1. International Center for Materials Nanoarchitectonics (WPI-MANA), National Institute for Materials Science (NIMS), 1-1 Namiki, Tsukuba, Ibaraki 305-0044, Japan;
2. International Center for Young Scientist (ICYS), National Institute for Materials Science (NIMS), 1-1 Namiki, Tsukuba, Ibaraki 305-0044, Japan;
3. Graduate School of Pure and Applied Sciences, University of Tsukuba, 1-1-1 Tennodai, Tsukuba, Ibaraki 305-8577, Japan;
4. Graduate School of Tokyo University of Science, 6-3-1 Niijuku, Katsushika-ku, Tokyo 125-8585, Japan.
Objective: We propose here material-induced senescence (MIS) as a new therapeutic concept that limits cancer progression by stable cell cycle arrest. This study examined for the first time the effect of material fluidity on cellular senescence in lung carcinoma using poly(ε-caprolactone-co-D, L-lactide) (P(CL-co-DLLA)) with tunable elasticity and fluidity.
Methods: The fluidity was varied by chemically crosslinking the polymer networks: the crosslinked P(CL-co-DLLA) shows solid-like properties with a stiffness of 260 kPa, while the non-crosslinked polymer exists in a quasi-liquid state with loss and storage moduli of 33 kPa and 11 kPa, respectively.
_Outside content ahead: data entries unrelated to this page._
(* ===== verification/ByomServer.v ===== *)
(** * An executable environment for the BYOM pool manager

    A concrete API server, codec, hash and retry loop that satisfy the laws of
    ByomPoolSpec: the theorems about the manager apply to it, and runs of the
    manager evaluate on it.  The server can be told to fail its next calls. *)

From Stdlib Require Import ZArith Ascii String Lia.
From stdpp Require Import base gmap strings list fin_maps countable.
From S2P Require Import Prelude NetAddr ByomPool ByomPoolSpec.

Open Scope Z_scope.

(** ** Codec: any injective text form of the state will do *)

#[export] Instance IPAllocation_eq_dec : EqDecision IPAllocation.
Proof. solve_decision. Defined.

#[export, program] Instance IPAllocation_countable : Countable IPAllocation :=
  inj_countable' (fun a => (AllocationID a, IP a, NodeName a, PodName a, AllocatedAt a))
                 (fun '(i, ip, n, p, t) => mkAllocation i ip n p t) _.
Next Obligation. by intros []. Qed.

#[export] Instance IPAllocationState_eq_dec : EqDecision IPAllocationState.
Proof. solve_decision. Defined.

#[export, program] Instance IPAllocationState_countable : Countable IPAllocationState :=
  inj_countable' (fun s => (AllocatedIPs s, AvailableIPs s, LastUpdated s, Version s))
                 (fun '(a, v, t, n) => mkState a v t n) _.
Next Obligation. by intros []. Qed.

#[export, program] Instance bits_codec : StateCodec := {
  marshal := fun s => to_text (truncate s);
  unmarshal := of_text
}.
Next Obligation. intros s _. apply of_to_text. Qed.

#[export, program] Instance zero_md5 : HashMD5 := { md5_Sum := fun _ => replicate 16 0 }.
Next Obligation. intros s. split; [done|]. apply Forall_replicate. lia. Qed.

(** ** Server *)

Record server := mkServer {
  objects : gmap (string * string) ConfigMap;
  revision : Z;
  clock : Z;
  failures : list bool;  (** whether each of the next calls fails *)
  files : gmap (string * string) string  (** what the VMs received, by address and path *)
}.

Definition next_call {A} (call : M server (result A)) : M server (result A) := fun w =>
  match failures w with
  | true :: rest => (Err (APIStatus OtherReason), mkServer (objects w) (revision w) (clock w) rest (files w))
  | false :: rest => call (mkServer (objects w) (revision w) (clock w) rest (files w))
  | [] => call w
  end.

Definition put (c : ConfigMap) (w : server) : ConfigMap * server :=
  let c' := mkConfigMap (cm_name c) (cm_namespace c) (cm_labels c) (cm_data c)
              (FormatInt (revision w)) in
  (c', mkServer (<[(cm_namespace c, cm_name c) := c']> (objects w)) (revision w + 1)
                (clock w) (failures w) (files w)).

Definition server_Get (ns n : string) : M server (result ConfigMap) := next_call (fun w =>
  match objects w !! (ns, n) with
  | Some c => (Ok (mkConfigMap n ns (cm_labels c) (cm_data c) (ResourceVersion c)), w)
  | None => (Err (APIStatus NotFound), w)
  end).

Definition server_Create (c : ConfigMap) : M server (result ConfigMap) := next_call (fun w =>
  match objects w !! (cm_namespace c, cm_name c) with
  | Some _ => (Err (APIStatus AlreadyExists), w)
  | None => let '(c', w') := put c w in (Ok c', w')
  end).

Definition server_Update (c : ConfigMap) : M server (result ConfigMap) := next_call (fun w =>
  match objects w !! (cm_namespace c, cm_name c) with
  | None => (Err (APIStatus NotFound), w)
  | Some old =>
      if String.eqb (ResourceVersion old) (ResourceVersion c) then
        let '(c', w') := put c w in (Ok c', w')
      else (Err (APIStatus Conflict), w)
  end).

(** [retry.DefaultBackoff] has four steps. *)
Fixpoint retry_steps {W} (n : nat) (retriable : GoError -> bool) (fn : M W (option GoError))
    : M W (option GoError) := fun w =>
  match n with
  | O => fn w
  | S n' =>
      match fn w with
      | (Some e, w') => if retriable e then retry_steps n' retriable fn w' else (Some e, w')
      | (None, w') => (None, w')
      end
  end.

Definition tick : M server Z := fun w =>
  (clock w, mkServer (objects w) (revision w) (clock w + 1) (failures w) (files w)).

(** The environment of the manager that runs on [node]. *)
#[export] Instance server_env (node : string) : PoolEnv server := {
  cm_Get := server_Get;
  cm_Create := server_Create;
  cm_Update := server_Update;
  OnError := retry_steps 3;
  dial := fun _ w => (None, w);
  Now := tick;
  getenv := fun v => if String.eqb v nodeNameEnvVar then node else EmptyString;
  ReadFile := fun _ => None
}.

Definition server_stored (w : server) (ns n : string) : option ConfigMap :=
  (fun c => mkConfigMap n ns (cm_labels c) (cm_data c) (ResourceVersion c)) <$> objects w !! (ns, n).

Lemma retry_steps_law {W} n retriable (fn : M W (option GoError)) w : exists w0,
  rtc (fun w1 w2 => exists e, fn w1 = (Some e, w2) /\ retriable e = true) w w0 /\
  retry_steps n retriable fn w = fn w0.
Proof.
  revert w. induction n as [|n IH]; intros w; simpl; [by exists w|].
  destruct (fn w) as [[e|] w'] eqn:E; [|by exists w]. destruct (retriable e) eqn:Er; [|by exists w].
  destruct (IH w') as (w0 & Hr & ->). exists w0. split; [|done]. eapply rtc_l; eauto.
Qed.

Lemma put_stored c w :
  server_stored (put c w).2 (cm_namespace c) (cm_name c)
  = Some (mkConfigMap (cm_name c) (cm_namespace c) (cm_labels c) (cm_data c) (FormatInt (revision w))).
Proof. unfold server_stored, put. simpl. by rewrite lookup_insert_eq. Qed.

Lemma next_call_cases {A} (call : M server (result A)) w r w' :
  next_call call w = (r, w') ->
  (r = Err (APIStatus OtherReason) /\ objects w' = objects w) \/
  (exists w1, objects w1 = objects w /\ call w1 = (r, w')).
Proof.
  unfold next_call. destruct (failures w) as [|[] rest]; intros E.
  - right. by exists w.
  - left. by simplify_eq.
  - right. by eexists; split; [|exact E].
Qed.

Lemma server_stored_objects w w' ns n :
  objects w' = objects w -> server_stored w' ns n = server_stored w ns n.
Proof. unfold server_stored. by intros ->. Qed.

#[export, program] Instance server_laws (node : string) : @PoolEnvLaws server (server_env node) := {
  stored := server_stored
}.
Next Obligation.
  intros node ns n w r w' E. simpl in E. apply next_call_cases in E as [[-> Ho]|(w1 & Ho & E)].
  - split; [|by split; intros; simplify_eq]. intros. by apply server_stored_objects.
  - cbv beta in E. rewrite Ho in E. unfold server_stored.
    destruct (objects w !! (ns, n)) eqn:El; simplify_eq/=; rewrite Ho; repeat split; intros; by simplify_eq.
Qed.
Next Obligation.
  intros node c w r w' E applied. simpl in E.
  apply next_call_cases in E as [[-> Ho]|(w1 & Ho & E)].
  { split; [done|]. left. by apply server_stored_objects. }
  cbv beta in E. rewrite Ho in E.
  destruct (objects w !! _) eqn:El; [simplify_eq/=; split; [done|left; by apply server_stored_objects]|].
  pose proof (put_stored c w1) as Hput. destruct (put c w1) as [c' w2]. simplify_eq/=.
  assert applied.
  { subst applied. simpl. split; [unfold server_stored; by rewrite El|]. eauto. }
  split; [done|by right].
Qed.
Next Obligation.
  intros node c w r w' E applied. simpl in E.
  apply next_call_cases in E as [[-> Ho]|(w1 & Ho & E)].
  { split; [done|]. left. by apply server_stored_objects. }
  cbv beta in E. rewrite Ho in E.
  destruct (objects w !! _) as [old|] eqn:El;
    [|simplify_eq/=; split; [done|left; by apply server_stored_objects]].
  destruct (String.eqb _ _) eqn:Ev; bool_to_prop;
    [|simplify_eq/=; split; [done|left; by apply server_stored_objects]].
  pose proof (put_stored c w1) as Hput. destruct (put c w1) as [c' w2]. simplify_eq/=.
  assert applied.
  { subst applied. simpl. unfold server_stored in *. rewrite El. simpl. eauto 10. }
  split; [done|by right].
Qed.
Next Obligation. intros node w ns n c E. unfold server_stored in E. by destruct (objects w !! _); simplify_eq/=. Qed.
Next Obligation. intros. apply retry_steps_law. Qed.
Next Obligation. intros. simpl in *. by simplify_eq. Qed.
Next Obligation. intros node w t w' E ns n. simpl in E. unfold tick in E. by simplify_eq. Qed.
Results: We found that cancer cells growing on the non-crosslinked, fluidic substrate undergo a non-apoptotic form of cell death and the cell cycle was accumulated in a G0/G1 phase. Next, we investigated the expression of biomarkers that are associated with cancer pathways. The cancer cells on the fluidic substrate expressed several biomarkers associated with senescence such as insulin-like growth factor binding protein 5 (IGFBP5). This result indicates that when cancer cells sense fluidity in their surroundings, the cells express IGFBP5, which in turn triggers the expression of tumor suppressor protein 53 and initiates cell cycle arrest at the G1 phase followed by cellular senescence. Furthermore, the cancer cells on the fluidic substrate maintained their epithelial phenotype, suggesting that the cancer cells do not undergo epithelial to mesenchymal transition.
Conclusion: By considering these results as the fundamental information for MIS, our system could be applied to induce senescence in treatment-resistant cancers such as metastatic cancer or cancer stem cells.
Keywords: fluidity, p(ε-caprolactone), senescence, insulin-like growth factor binding protein 5, tumor suppressor protein 53.